For years, it was an unwritten rule. As of yesterday, it’s official policy: The dollars in your wallet are destined to lose at least 18% of their purchasing power during the next 10 years.
Lost in the noise of countless Federal Reserve announcements yesterday was a formal target of 2% annual inflation.
Actually, it’s worse than 18% over 10 years. For the Fed’s favored measure of inflation is not the heavily gamed consumer price index — CPI — or the even-more-gamed “core” CPI that assumes your cost of living isn’t really affected by food and energy.
After all, CPI is currently running 3.0% year over year. Whoops, too high. Core CPI is 2.2%. Still too high.
The Fed prefers something called “core personal consumption expenditures.”
That number is currently running 1.7%.
Voila! Applying the logic only central bankers are capable of divining, there’s not enough inflation!

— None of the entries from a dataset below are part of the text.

(* ===== verification/Prelude.v ===== *)
(** * open-picpak: verification library (root file)

    A server (Go, [backend/]) renders images and functions for battery-powered
    e-paper panels, keeps what each panel shows, takes in their telemetry and
    logs, sends them commands and firmware, and serves the operators' web
    panel. A terminal console ([tools/picpak-ops]) builds and flashes the
    firmware over SSH. This library models the Go code of both and proves what
    makes it correct. Paths below are under [src/].

    ** How the parts interact

    A panel polls [GET /frame], pushes to [/pp], long-polls and acknowledges
    commands on the C2 routes, and downloads firmware with a ticket that the
    push handed it. The ingest process answers these and reaches the supervisor
    ([faascore]) for frames, which keeps a durable last good frame per device,
    renders through one-shot workers ([faasproto]) and serves playlists through
    a rotation cursor and a variant cache. The operators' process gates every
    route (sessions, Basic, machine tokens, operator keys), writes the same
    tables, and streams their changes to the panel. Workers reach the network
    through the egress proxy only, and secrets through the sealed store.

    The console is a program of its own on an operator's bench: a shell of tiles
    holds panes (hosts, build, console, flash, telemetry, logs, OTA), which share
    one registry of hosts reached over SSH and one pool of database connections,
    mostly read-only. It builds the firmware in a container, verifies the
    artifacts, writes them to devices over USB and watches the fleet.

    ** Files

    A component's state is a record of its tables or fields, its operations
    are functions in the order of the code with the guards of its conditions,
    and a handler returns the reply that is written. A file [X] holds the
    definitions in a module of its name; the theorems are in a module [XLaws],
    in the same file or in one of that name.

    Foundations:
    - [Prelude]: results, widths, strings, tactics and the hint database.
    - [GoLib], [GoText]: the parts of Go's standard library that the code
      calls (numbers, [strings], base64, hex, paths), defined and tested on
      examples. [JsonText]: [json.Valid] and the quoting of strings. [Crypto]:
      SHA-1, SHA-256, HMAC, executable. [Net]: addresses as text and bytes
      (and [NetLaws]).
    - [Db]: statements over tables under a schedule of faults ([M]), rollback
      and commit ([Tx], [with_tx]). [DbLogic]: a program logic for them.
    - [RenderDb]: the tables of the frame side; [Fleet]: all tables as one
      record, each component on its view, and the handlers' monad [MF].

    Devices ([backend/internal]):
    - [Auth] ([auth]), [C2] ([ingestcore] c2, c2auth, c2rekey; [commandstore]),
      [C2Notify] (c2notify, the long poll).
    - [LogIngest] (server, logingest, ota), [OtaTicket] ([otaticket]),
      [Rollout] ([rollout], [rolloutadmin]), [LogQuery] ([logquery]).
    - [FrameArm] (ingestcore/faas.go: [GET /frame], the webhook, dispatch).

    Frames:
    - [Bwry] ([bwry]), [FaasProto] ([faasproto]), [Worker] (faascore/render.go),
      [Supervisor], [Wake], [PlaylistFrame], [Frame], [FrameSafety],
      [SingleFlight], [TestRender] ([faascore]).
    - [FaasStore], [PlaylistStore], [PlRender] (the stores), [Bindings] (what
      their tables satisfy; with the images: [ImageLaws.tables_invariant]).

    Operators:
    - [Credentials], [CredentialLaws] ([apitoken], [adminuser],
      [adminsession], [operator], [adminaudit], [argon2id]); [RateLimit],
      [AdminGate], [AdminAuth], [AdminHttp] ([adminhttp] and the login, logout
      and token routes of [cmd/backend]).
    - [DeviceStore] (with [DeviceLaws]), [DeviceHttp] ([devicestore], devices.go,
      commands.go); [TemplateStore] (with [TemplateLaws]), [TemplateSubst],
      [TemplateHttp], [TemplateApply], [TemplatePreview] ([templatestore] and
      its routes); [Images], [ImageLaws], [Thumbnail], [ImageHttp] ([imgstore],
      image_http.go); [PlaylistHttp], [PlaylistLaws] (playlist_http.go,
      panel_http.go); [FaasHttp] (with [FunctionLaws]; faas_http.go,
      faas_ui_http.go); [Telemetry] (with [TelemetryLaws]; [telemetry],
      telemetry_http.go); [LogHttp] (logs_http.go); [OtaHttp] (with [OtaLaws];
      ota_http.go); [Events] (with [EventLaws]; events.go).
    - [Secrets] (with [SecretLaws]; [sealbox], [secrets], secrets_api.go,
      secretdecrypt.go), [Egress] (with [EgressLaws]; cmd/faas-egress).
    - [Backend]: the process as a whole. Module [Mux] is the request multiplexer
      of [net/http], [Web] the embedded panel ([web/web.go]), [Warm] the playlist
      warmer (faascore/warm.go), [Backend] the route table with the gate of each
      route, the catch-all, the listeners and the start (backend.go, onboardfw.go,
      onboarddefaults.go); [BackendLaws] and [WarmLaws] their theorems. The
      handlers behind the routes are arguments there: they are the components
      above.

    The operator console ([tools/picpak-ops/internal]):
    - [OpsKeys] ([keys], config/keymap.go), [OpsShell] ([pane], [layout], [app];
      laws in [OpsChromeLaws] and [OpsShellLaws]), [OpsConfig] and
      [OpsConfigLaws] ([config]).
    - [OpsHosts] ([sshhost]): command lines, streamed runs, discovery, the
      identity gate, poll workers, the registry and the inventory pane.
    - [OpsConsole] and [OpsConsoleLaws] ([console]), [OpsBuild] (with
      [OpsBuildPane] and [OpsBuildLaws]; [build], [buildpane]).
    - [Flash] and [FlashLaws] ([flash]), [OpsFlashPane] ([flashpane] and the life
      of the flash controller).
    - [OpsLogs] (the tail store) and [OpsLogPane] ([logs]; [OpsLogTail] is the
      store's goroutine step by step), [OpsTele] ([fleet], [telemetry]), [OpsOta], [OpsOtaPane], [OpsOtaLaws] and
      [OpsOtaView] ([ota]).
    - [OpsMain] ([db], [cmd/picpak-ops]): the pool and the start.

    ** What the theorems show

    - End to end: [OtaLaws.upload_reaches_device] (an uploaded firmware is what
      the pinned device downloads), [OpsOtaLaws.predicted_is_served] (what the
      console predicts is what the server serves), [ImageHttp.upload_served],
      [LogQuery.Reconstruct_stream] (a device's log stream is rebuilt), and
      [SecretLaws.put_recovered].
    - The server as a whole: [BackendLaws.server_gated] (every request is
      answered at a gate or runs the one handler its route names, with a
      principal the tables justify and the privilege the route asks for),
      [BackendLaws.device_paths] (a device's path reaches the devices' side),
      [BackendLaws.panel_serves_dist] (the panel serves its own files only).
    - Command channel: [C2.handleC2_refines_spec] (the handlers implement an
      abstract queue), no replay, a queue that drains, an authentic re-key,
      no wake-up lost between the poll and the hub.
    - Frames: [FrameSafety.Render_always_serves] (a device always gets a frame
      of the right size: fresh, its last good one or an error card),
      containment of the worker's output, one advance of the rotation per wake,
      one render per variant under concurrent requests, and its termination;
      [WarmLaws.warm_then_wake] (variants are warm before their devices wake).
    - Tables: the invariants of bindings, credentials, images and rollouts under
      every operation and every fault; what a registration and a deletion leave.
    - Access: who the admin gate admits ([AdminAuth.Auth_admits]), what each
      credential may do, which routes refuse what; rate limits that isolate keys
      while there are no more than the cap;
      substitution into a template that cannot escape its string.
    - Contained effects: the egress proxy connects only to addresses that the
      policy allows, under rebinding; secrets leave only for their function; the
      sweep re-seals under the new key.
    - Streams: each subscriber of the event hub is offered every frame once and
      in order under every interleaving, its bytes parse back, its roster is the
      one polled; the live tails of telemetry and of the console's logs show every
      row once, under the provisos of their statements.
    - Flashing: no esptool run of the write set touches the factory NVS region,
      whatever the host answers; a verdict is true and the pane's matrix tells
      it; a batch ends. A green build is one whose artifacts were verified.
    - Console: the shell keeps one focus, closes each pane once and does not quit
      past working panes unconfirmed; in a loaded configuration no
      artifact starts in a protected region; a device is
      confirmed only against what its host reports; a console attaches only when
      asked; what a screen shows is the state behind it.

    Where the code does not do what it or its documents say, the theorem states
    what it does, and its comment says that it was found as written.

    ** Faults, concurrency and time

    Every statement consumes one entry of a fault schedule ([list bool]; past
    its end nothing fails), so that a theorem for all schedules covers a
    connection lost at any point, also an encoding the database refuses. A
    transaction is atomic; concurrency is a sequence of transactions, or, where
    the code shares memory (the long poll, the single flight, the event hub, a
    flash batch, the tail store of the logs pane), a step relation over every interleaving. A flight's put and
    close are one step, a panic inside a flight is not modelled, and the preview
    slot orders its users. A request reads the clock once; timestamps keep the
    unit that the code compares in (seconds where it truncates).

    ** Fuel and bounds

    Recursion is structural or over a list wherever the code's is bounded by
    its data. Fuel is used for number formatting (the number of bits of the
    number, always enough), for rotation walks (the length of the playlist plus
    one), for scrollback (a page per row at most) and in the single flight (a
    measure that each step decreases); the theorems about them state that the
    fuel suffices. Integers have the width of the code; wrap-around is written
    out ([u8], [u32], [u64], [i64]), also where it cannot occur.

    ** What is an argument

    Code outside the repository is an argument of the definitions that use it,
    with what is relied on as hypotheses: AEAD sealing, argon2 and ECDSA
    verification, curve membership, JSON codecs, URL parsing, the text of
    floating-point numbers, image decoders and PNG encoding, content sniffing,
    durations as text, [strings.EqualFold], the collation of the database, the
    comparison of two JSONB values, DNS, dials and hijacked connections, the
    upstream of the proxy, the remote shell and esptool, the TOML decoder, compiled
    patterns as what they match, and the widget library of the console.

    ** Not modelled

    - Timing: equalised comparisons and dummy verifications return the same
      values and are not distinguished. Deadlines appear as outcomes.
    - created_at and updated_at columns that nothing reads; duplicate keys that
      JSONB drops; NULL and the empty string are one value in the audit trail; a
      last_seen_at of 0 is NULL. The label column, and the operator and creation
      of an image, are kept in maps of their own. The blob volume holds files
      only, and the name of a temporary file is not chosen.
    - Notifications of a playlist change are a list of signals. Deadlines and
      flushes of event streams and their shutdown are not modelled; the order of
      a Go map's iteration is any of its orders. The sweep of secrets is modelled
      with other requests between its steps. The redaction of secret values is
      the identity on the path without a worker. HTTP wrappers that only tests
      use are left out.
    - Of the console: the widget library (text inputs, viewports, styles and text
      widths are arguments with the laws the code relies on), processes and pipes
      ([os/exec]), the program loop, and a panic in a pane.
    - The firmware (C), the web panel (TypeScript, Svelte), the TypeScript
      worker, flag parsing and the command line tools, reading the environment,
      endless tickers around modelled operations, and SQL as text: they are I/O
      and wiring or code in other languages; the component list of the manifest
      names them. *)

From stdpp Require Export base gmap strings list fin_maps sorting.
From Stdlib Require Export ZArith Lia.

That’s the real take-away from the flurry of Fed declarations. Seen in that light, the announcement that the fed funds rate would remain near zero through “late 2014” is almost superfluous.
Financial repression? Old news. Even The New York Times is onto that game now, its Fed story describing “the transformation of a policy that began as shock therapy in the winter of 2008 into a six-year campaign to increase spending by rewarding borrowers and punishing savers.”

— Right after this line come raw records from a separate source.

(* ===== verification/GoLib.v ===== *)
(** * The Go standard library the backend calls

    [strconv] integer parsing and printing (with the value Go returns beside
    a range error), [strings.Split]/[Join], [encoding/base64] raw-URL,
    [encoding/hex] and [encoding/binary] big-endian integers, with the round
    trips the components rest on. *)

From S2P Require Import Prelude.

Module GoLib.

(** ** strconv *)

Inductive num_error := ErrSyntax | ErrRange.
#[export] Instance num_error_eq_dec : EqDecision num_error.
Proof. solve_decision. Defined.

Definition is_digit (c : Z) : bool := (48 <=? c) && (c <=? 57).

(** [ParseUint(s, 10, bits)]: the value is returned beside the error, as in Go:
    0 on a syntax error, the maximum on a range error, which stops the scan. *)
Fixpoint parse_uint_go (max_val n : Z) (s : bytes) : Z * option num_error :=
  match s with
  | [] => (n, None)
  | c :: s' =>
      if negb (is_digit c) then (0, Some ErrSyntax)
      else let n1 := n * 10 + (c - 48) in
           if max_val <? n1 then (max_val, Some ErrRange)
           else parse_uint_go max_val n1 s'
  end.

Definition parse_uint_b (s : bytes) (bits : Z) : Z * option num_error :=
  match s with
  | [] => (0, Some ErrSyntax)
  | _ => parse_uint_go (2 ^ bits - 1) 0 s
  end.

(** [ParseInt(s, 10, bits)]. *)
Definition parse_int_b (s : bytes) (bits : Z) : Z * option num_error :=
  let go (neg : bool) (s : bytes) :=
    let cutoff := 2 ^ (bits - 1) in
    match parse_uint_b s bits with
    | (_, Some ErrSyntax) => (0, Some ErrSyntax)
    | (un, _) =>
        if negb neg && (cutoff <=? un) then (cutoff - 1, Some ErrRange)
        else if neg && (cutoff <? un) then (- cutoff, Some ErrRange)
        else (if neg then - un else un, None)
    end in
  match s with
  | [] => (0, Some ErrSyntax)
  | c :: s' => if c =? 43 then go false s' else if c =? 45 then go true s' else go false s
  end.

Definition parse_uint (s : string) := parse_uint_b (bytes_of_string s).
Definition parse_int (s : string) := parse_int_b (bytes_of_string s).
(** [Atoi] is [ParseInt] at the 64-bit width of [int]. *)
Definition atoi (s : string) := parse_int s 64.

(** [FormatInt(n, 10)]. *)
Fixpoint digits (fuel : nat) (n : Z) : bytes :=
  match fuel with
  | O => []
  | S fuel => if n <? 10 then [48 + n] else digits fuel (n / 10) ++ [48 + n mod 10]
  end.
Definition format_uint_b (n : Z) : bytes := digits (S (Z.to_nat (Z.log2 n))) n.
Definition format_int_b (n : Z) : bytes :=
  if n <? 0 then 45 :: format_uint_b (- n) else format_uint_b n.
Definition format_int (n : Z) : string := string_of_bytes (format_int_b n).
(* ===== verification/FaasProto.v ===== *)
(** * The supervisor/worker wire protocol ([internal/faasproto])

    Length-prefixed frames with direction-specific ceilings, and the
    fixed-size response codec. The JSON form of the response metadata is the
    codec [marshal]/[unmarshal], a parameter. *)

From S2P Require Import Prelude GoLib.

Import GoLib.

Module FaasProto.

(** ** Constants (frame.go) *)

Definition KindRenderRequest : Z := 1.
Definition KindRenderResponse : Z := 2.
Definition KindCancel : Z := 3.
Definition KindReady : Z := 4.
Definition RawFrameSize : Z := 400 * 300 * 3.
Definition MetaMax : Z := Z.shiftl 16 10.
Definition MaxFrame : Z := 1 + 4 + MetaMax + RawFrameSize.
Definition MaxRequestImageBytes : Z := Z.shiftl 12 20.
Definition MaxRequestFrame : Z := 1 + MetaMax + (MaxRequestImageBytes / 3 + 1) * 4.

(** ** Response metadata (msg.go) *)

Record LogLine := MkLogLine { Lvl : string; Msg : string }.
Record RenderErr := MkRenderErr { Kind : string; ErrMsg : string }.
Record ResponseMeta := MkResponseMeta {
  V : Z; ID : string; OK : bool; W : Z; H : Z; Dither : string;
  NextWakeHint : option Z; Log : list LogLine; MetaErr : option RenderErr }.

Inductive error :=
| ErrFrameTooLong (n : Z) | ErrFrameShort (n : Z) | ErrEOF | ErrUnexpectedEOF
| ErrOkImage (n : Z) | ErrErrImage (n : Z) | ErrMarshal | ErrMetaMax (n : Z)
| ErrPayloadShort (n : Z) | ErrMetaLen (n : Z) | ErrMetaJSON.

Still, lest you think the Fed is suddenly acquiring a preference for “transparency,” some matters of policy remain sotto voce: “A weak U.S. dollar, despite its consequences, remains an unstated goal of both the Fed and Treasury Department,” says our Dan Amoss, who took the bullet watching Ben Bernanke’s news conference yesterday while Addison and a small group of us carried on with our editorial retreat in Miami.

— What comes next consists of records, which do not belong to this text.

Lemma refresh_fold now op l n d :
  queue_wf d →
  ∃ n' d', foldl (refresh_one now op) (n, d) l = (n', d') ∧ queue_wf d' ∧
    zlen (command_queue d') = zlen (command_queue d) + (n' - n) ∧
    (∀ s, pending_count s playlistRefreshKey (command_queue d') =
       if bool_decide (s ∈ l) then 1%nat
       else pending_count s playlistRefreshKey (command_queue d)) ∧
    devices d' = devices d ∧ playlist_binding d' = playlist_binding d ∧ True.
Proof.
  revert n d. induction l as [|x l IH]; intros n d Hwf; cbn [foldl].
  { eexists _, _. split_and!; [done|done|lia|done..]. }
  pose proof (queue_wf_insert_keyed now x PlaylistRefreshScript None op playlistRefreshKey d Hwf)
    as Hwf1.
  destruct (insert_keyed_count now x PlaylistRefreshScript None op playlistRefreshKey d) as [Hr Hq].
  destruct (insert_keyed_rest now x PlaylistRefreshScript None op playlistRefreshKey d) as [Hd Hb].
  unfold refresh_one at 2. simpl.
  destruct (insert_keyed _ _ _ _ _ _ d) as [r d1]. simpl in *.
  set (n1 := match r with Ok _ => n + 1 | Err _ => n end).
  replace (match r with Ok _ => (n + 1, d1) | Err _ => (n, d1) end) with (n1, d1)
    by (unfold n1; by destruct r).
  destruct (IH n1 d1 Hwf1) as (n' & d' & Hf & Hwf' & Hlen & Hc & Hdev & Hbd & _).
  exists n', d'. split_and!; [done|done| | |congruence|congruence|done].
  - rewrite Hlen, Hq, zlen_app. unfold n1. rewrite Hr.
    destruct (existsb _ _); rewrite ?zlen_cons; change (zlen (@nil command)) with 0; lia.
  - intros s. rewrite Hc. case_bool_decide as Hs; [by rewrite bool_decide_true by by right|].
    rewrite Hq, pending_count_app, pending_count_existsb.
    pose proof (proj2 (proj2 Hwf) x playlistRefreshKey) as Hle.
    destruct (decide (s = x)) as [->|Hne].
    + rewrite (bool_decide_true (x ∈ x :: l)) by left.
      case_bool_decide as Hz; [unfold pending_count at 2; simpl; lia|].
      destruct (pending_count x _ _) as [|]; [|lia]. unfold pending_count; simpl.
      unfold pending_key. simpl. by rewrite !bool_decide_true.
    + rewrite (bool_decide_false (s ∈ x :: l))
        by (intros [?|?]%elem_of_cons; done).
      case_bool_decide as Hz; [unfold pending_count at 2; simpl; lia|].
      unfold pending_count at 2. simpl. unfold pending_key. simpl.
      rewrite (bool_decide_false (x = s)) by congruence. simpl. lia.
Qed.

Lemma refresh_fold_done now op l n d :
  (∀ s, s ∈ l → pending_count s playlistRefreshKey (command_queue d) = 1%nat) →
  ∃ d', foldl (refresh_one now op) (n, d) l = (n, d') ∧ command_queue d' = command_queue d.
Proof.
  revert d. induction l as [|x l IH]; intros d Hp; cbn [foldl]; [by eauto|].
  destruct (insert_keyed_count now x PlaylistRefreshScript None op playlistRefreshKey d) as [Hr Hq].
  rewrite pending_count_existsb, Hp, bool_decide_true in Hr, Hq by (done || left).
  unfold refresh_one at 2. simpl. destruct (insert_keyed _ _ _ _ _ _ d) as [r d1]. simpl in *.
  subst r. rewrite app_nil_r in Hq.
  destruct (IH d1) as (d' & Hf & Hq'); [intros s Hs; rewrite Hq; apply Hp; by right|].
  exists d'. split; [done|congruence].
Qed.

(** ** Properties *)

(** C1. Every poll, under every fault schedule of its database, either performs
    exactly the specified transition (advance the session, advance the cursor,
    mark applied rows, serve the lowest pending command) or changes nothing
    and answers 401, 404 or 500; without faults it is the specification. *)
Theorem handleC2_refines_spec now q d fs :
  ∃ o d' fs', handleC2 now q d fs = (Ok o, d', fs') ∧
    ((qget q "sn" ≠ ""%string ∧ poll_spec now (qget q "sn") q d = Some (d', o)) ∨
     (d' = d ∧ refused o)) ∧
    (qget q "sn" ≠ ""%string → fs = [] →
     (o, d') = match poll_spec now (qget q "sn") q d with
               | Some (d2, o2) => (o2, d2)
               | None => (Respond (bare (refusal_code now (qget q "sn") q d)), d)
               end).
Proof.
  destruct (handleC2_run now q d fs) as (o & d' & fs' & Hr & Hor).
  exists o, d', fs'. split_and!; [done|done|]. intros Hsn ->.
  rewrite handleC2_no_faults in Hr by done.
  destruct (poll_spec _ _ _ _) as [[d2 o2]|]; by simplify_eq.
Qed.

Indeed, says Dan, “We will continue to see a global race to devalue currencies and ease government debt burdens. The Fed will not stand idly by as the Europeans, Chinese and Japanese print copious money and weaken their currencies.
“All of these central banks are going down a path from which they cannot return. They are monetizing government debts, and will continue to do so, with sad semantic arguments that they their money printing operations are not really monetizing government debts. The financial market consequences of selling assets from central bank balance sheets and shrinking money supplies are too scary for central bankers to consider.”